#### [BRIEF]
In the records below, find the line with "split; [done|]. rewrite" and the line with "rewrite Hc, Hrp.". Print both exactly, along with every line between them, and no other line.
※ ※ ※
Lemma clause_match_loop_eq l need :
  Forall match_offloadable l -> clause_match_loop shift_out l info t need = (clause_loop (packet_conn id t) l, need).
Proof.
  induction l as [|m l IH]; intros Hf; [done|]. apply Forall_cons in Hf as [Hm Hf]. cbn [clause_match_loop].
  pose proof (match_check_spec m info t id Hv Hm) as Hc. pose proof (clause_loop_spec (packet_conn id t) (m :: l)) as Hl.
  destruct (match_check _ m info t).
  - rewrite (proj2 Hl); [done|]. exists m. split; [by left|]. by apply Hc.
  - replace (need_tail_call_to_user m) with false.
    + rewrite IH by done. f_equal. apply eq_bool_prop_intro. rewrite !Is_true_true, Hl, clause_loop_spec.
      split; [intros (x & ? & ?); exists x; split; [by right|done]|].
      intros (x & [->|Hx]%elem_of_cons & Hok); [by apply Hc in Hok|eauto].
    + destruct Hm as (_ & E1 & E2 & E3 & E4 & _). unfold need_tail_call_to_user. by rewrite E1, E2, E3, E4.
Qed.
Lemma rule_match_check_eq rule need :
  short rule -> Forall (fun cl => cl <> [] /\ short cl /\ Forall match_offloadable cl) rule ->
  rule_match_check shift_out rule info t need = (rule_loop (packet_conn id t) true rule, need).
Proof.
  intros Hs Hf. unfold rule_match_check. case_decide as Hz; [by apply nil_length_inv in Hz as ->|].
  rewrite take_short by done. clear Hz Hs. induction rule as [|cl l IH]; [done|].
  apply Forall_cons in Hf as [(Hne & Hs & Hm) Hf]. cbn [rule_match_loop rule_loop andb]. unfold clause_match_check.
  rewrite !decide_False by (by intros ?%nil_length_inv). rewrite take_short, clause_match_loop_eq by done.
  destruct (clause_loop _ cl); [by apply IH|done].
Qed.
Lemma rules_match_loop_eq rules need :
  Forall (fun rule => short rule /\ Forall (fun cl => cl <> [] /\ short cl /\ Forall match_offloadable cl) rule) rules ->
  rules_match_loop shift_out rules info t need = (rules_loop (packet_conn id t) rules, need).
Proof.
  induction rules as [|r l IH]; intros Hf; [done|]. apply Forall_cons in Hf as [[Hs Hr] Hf].
  cbn [rules_match_loop rules_loop]. rewrite rule_match_check_eq by done. destruct (rule_loop _ true r); [done|by apply IH].
Qed.
End loops.
End agreement.

(** ** The chain of tail calls *)
Lemma xrun_bind {A B} (m : X A) (f : A -> X B) s : (m ≫= f) s = f (m s).1 (m s).2.
Proof. unfold mbind, x_bind. by destruct (m s). Qed.

Section chain.
Context `{Helpers} (Hup : forall n, update_fails n = false) (Htc : forall n, tail_call_fails n = false).
Context (shift_out : Z) (beyond : Z -> option Z) (map_of_authz_policy : gmap Z Authorization).
Context (policy_name : Authorization -> option string).
Context (pkt : bytes) (info : xdp_info) (t : bpf_sock_tuple) (id : Identity).
Context (Hpkt : construct_tuple_key pkt = Some (info, t)) (Hv : xi_version info = IPV4_VERSION).
Context (ids : list Z).
#[local] Abbreviation conn := (packet_conn id t).
#[local] Abbreviation run budget v := (tail_calls shift_out beyond map_of_authz_policy policy_name budget v).

(** The policies that the programs visit, at most four: those of the workload,
    in order, each in the map and with its name stored, up to the first index
    whose policy is not in the map. *)
Definition visits (ps : list Authorization) : Prop :=
  (length ps <= MAX_MEMBER_NUM_PER_POLICY)%nat /\
  (forall i p, ps !! i = Some p ->
     exists k, policy_at beyond ids (Z.of_nat i) = Some k /\ map_of_authz_policy !! k = Some p /\ is_Some (policy_name p)) /\
  (exists k, policy_at beyond ids (Z.of_nat (length ps)) = Some k /\ map_of_authz_policy !! k = None).

(** The verdict: that of the first policy that matches; otherwise the packet is
    dropped if an ALLOW policy was visited. *)
Definition action_verdict (p : Authorization) : Z := if az_action p =? Action_DENY then XDP_DROP else XDP_PASS.
Fixpoint chain_verdict (result : Z) (ps : list Authorization) : Z :=
  match ps with
  | [] => result
  | p :: ps =>
      if matches conn p then action_verdict p
      else chain_verdict (if result =? XDP_PASS then (if az_action p =? Action_DENY then XDP_PASS else XDP_DROP)
                          else result) ps
  end.

Definition context_at (i : nat) (result : Z) (s : XState) : Prop :=
  x_pkt s = pkt /\ exists c, kmesh_tc_args s !! t = Some c /\ policy_index c = Z.of_nat i /\
    need_tailcall_to_userspace c = false /\ auth_result c = result /\ mc_policies c = ids.
Definition context_for (p : Authorization) (i : nat) (result : Z) (s : XState) : Prop :=
  x_pkt s = pkt /\ exists c, kmesh_tc_args s !! t = Some c /\ policy_index c = Z.of_nat i /\
    need_tailcall_to_userspace c = false /\ auth_result c = result /\ mc_policies c = ids /\
    mc_action c = az_action p /\ n_rules c = Z.of_nat (length (az_rules p)) /\ rulesPtr c = Some (az_rules p).

Lemma tc_args_update_run c s :
  tc_args_update t c s = (false, set_tc_args (<[t := c]> (kmesh_tc_args s))
    (set_x_kernel (set_clock (S (k_clock (x_kernel s))) (x_kernel s)) s)).
Proof. unfold tc_args_update. rewrite xrun_bind. cbn. by rewrite Hup. Qed.

Lemma policies_check_next p i result s :
  context_at i result s -> policy_offloadable p ->
  (exists k, policy_at beyond ids (Z.of_nat i) = Some k /\ map_of_authz_policy !! k = Some p /\ is_Some (policy_name p)) ->
  exists s', policies_check beyond map_of_authz_policy policy_name s = (TailCall TAIL_CALL_POLICY_CHECK, s') /\
    context_for p i result s'.
Proof.
  intros (Hs & c & Hc & Hi & Hn & Hr & Hp) (Hne & Hsh & _) (k & Hk & Hm & name & Hname).
  unfold policies_check. rewrite xrun_bind. cbn [xgets fst snd]. rewrite Hs, Hpkt, xrun_bind. cbn [xgets fst snd].
  rewrite Hc, Hp, Hi, Hk, Hm.
  destruct (az_rules p) as [|r rs] eqn:Er; [done|]. rewrite xrun_bind, Hname. cbn [xmod fst snd].
  rewrite !xrun_bind, tc_args_update_run. cbn [xmod fst snd].
  eexists. split; [reflexivity|]. split; [exact Hs|]. eexists. cbn -[Z.of_nat Z.modulo]. rewrite lookup_insert_eq.
  split; [done|]. rewrite Er. cbn [policy_index need_tailcall_to_userspace auth_result mc_policies mc_action n_rules rulesPtr].
  split_and!; try done. apply Z.mod_small. unfold short, MAX_MEMBER_NUM_PER_POLICY in Hsh. cbn in *. lia.
Qed.

Lemma policy_check_next p i result s :
  context_for p i result s -> policy_offloadable p -> (i < MAX_MEMBER_NUM_PER_POLICY)%nat ->
  exists s', policy_check shift_out s =
      (if matches conn p then Return (action_verdict p) else TailCall TAIL_CALL_POLICIES_CHECK, s') /\
    (matches conn p = false ->
     context_at (S i) (if result =? XDP_PASS then (if az_action p =? Action_DENY then XDP_PASS else XDP_DROP)
                       else result) s').
Proof.
  intros (Hs & c & Hc & Hi & Hn & Hr & Hp & Ha & Hnr & Hrp) (Hne & Hsh & Hf) Hlt.
  unfold policy_check. rewrite xrun_bind. cbn [xgets fst snd]. rewrite Hs, Hpkt, xrun_bind. cbn [xgets fst snd].
  rewrite Hc, Hrp. rewrite bool_decide_false by naive_solver. rewrite andb_false_r.
  change (default [] (Some ?x)) with x.
  rewrite Hnr, Nat2Z.id, take_short, take_ge, (rules_match_loop_eq _ _ _ id) by done. rewrite Hn, Ha.
  replace (rules_loop conn (az_rules p)) with (matches conn p) by (unfold matches; by destruct (az_rules p)).
  destruct (matches conn p).
  - rewrite !xrun_bind. cbn [xmod in_kernel ask fst snd]. rewrite Hup. eexists. by split.
  - rewrite !xrun_bind, tc_args_update_run. cbn [xmod fst snd]. eexists. split; [reflexivity|]. intros _.
    split; [exact Hs|]. eexists. cbn -[Z.of_nat Z.modulo]. rewrite lookup_insert_eq. split; [done|].
    cbn [policy_index need_tailcall_to_userspace auth_result mc_policies]. rewrite Hr, Hi. split_and!; try done.
    rewrite Z.mod_small by (unfold MAX_MEMBER_NUM_PER_POLICY in *; lia). lia.
Qed.

Lemma context_at_clock i result k s : context_at i result s -> context_at i result (set_x_kernel k s).
Proof. done. Qed.

Lemma run_step budget index s :
  run (S budget) (TailCall index) s =
  (v ← program shift_out beyond map_of_authz_policy policy_name index; run budget v)
    (set_x_kernel (set_clock (S (k_clock (x_kernel s))) (x_kernel s)) s).
Proof. cbn [tail_calls]. rewrite xrun_bind. cbn [in_kernel ask fst snd]. by rewrite Htc. Qed.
※ ※ ※
#### [SOLUTION TO THE EXERCISE]
  split; [done|]. rewrite Er. cbn [policy_index need_tailcall_to_userspace auth_result mc_policies mc_action n_rules rulesPtr].
  split_and!; try done. apply Z.mod_small. unfold short, MAX_MEMBER_NUM_PER_POLICY in Hsh. cbn in *. lia.
Qed.

Lemma policy_check_next p i result s :
  context_for p i result s -> policy_offloadable p -> (i < MAX_MEMBER_NUM_PER_POLICY)%nat ->
  exists s', policy_check shift_out s =
      (if matches conn p then Return (action_verdict p) else TailCall TAIL_CALL_POLICIES_CHECK, s') /\
    (matches conn p = false ->
     context_at (S i) (if result =? XDP_PASS then (if az_action p =? Action_DENY then XDP_PASS else XDP_DROP)
                       else result) s').
Proof.
  intros (Hs & c & Hc & Hi & Hn & Hr & Hp & Ha & Hnr & Hrp) (Hne & Hsh & Hf) Hlt.
  unfold policy_check. rewrite xrun_bind. cbn [xgets fst snd]. rewrite Hs, Hpkt, xrun_bind. cbn [xgets fst snd].
  rewrite Hc, Hrp. rewrite bool_decide_false by naive_solver. rewrite andb_false_r.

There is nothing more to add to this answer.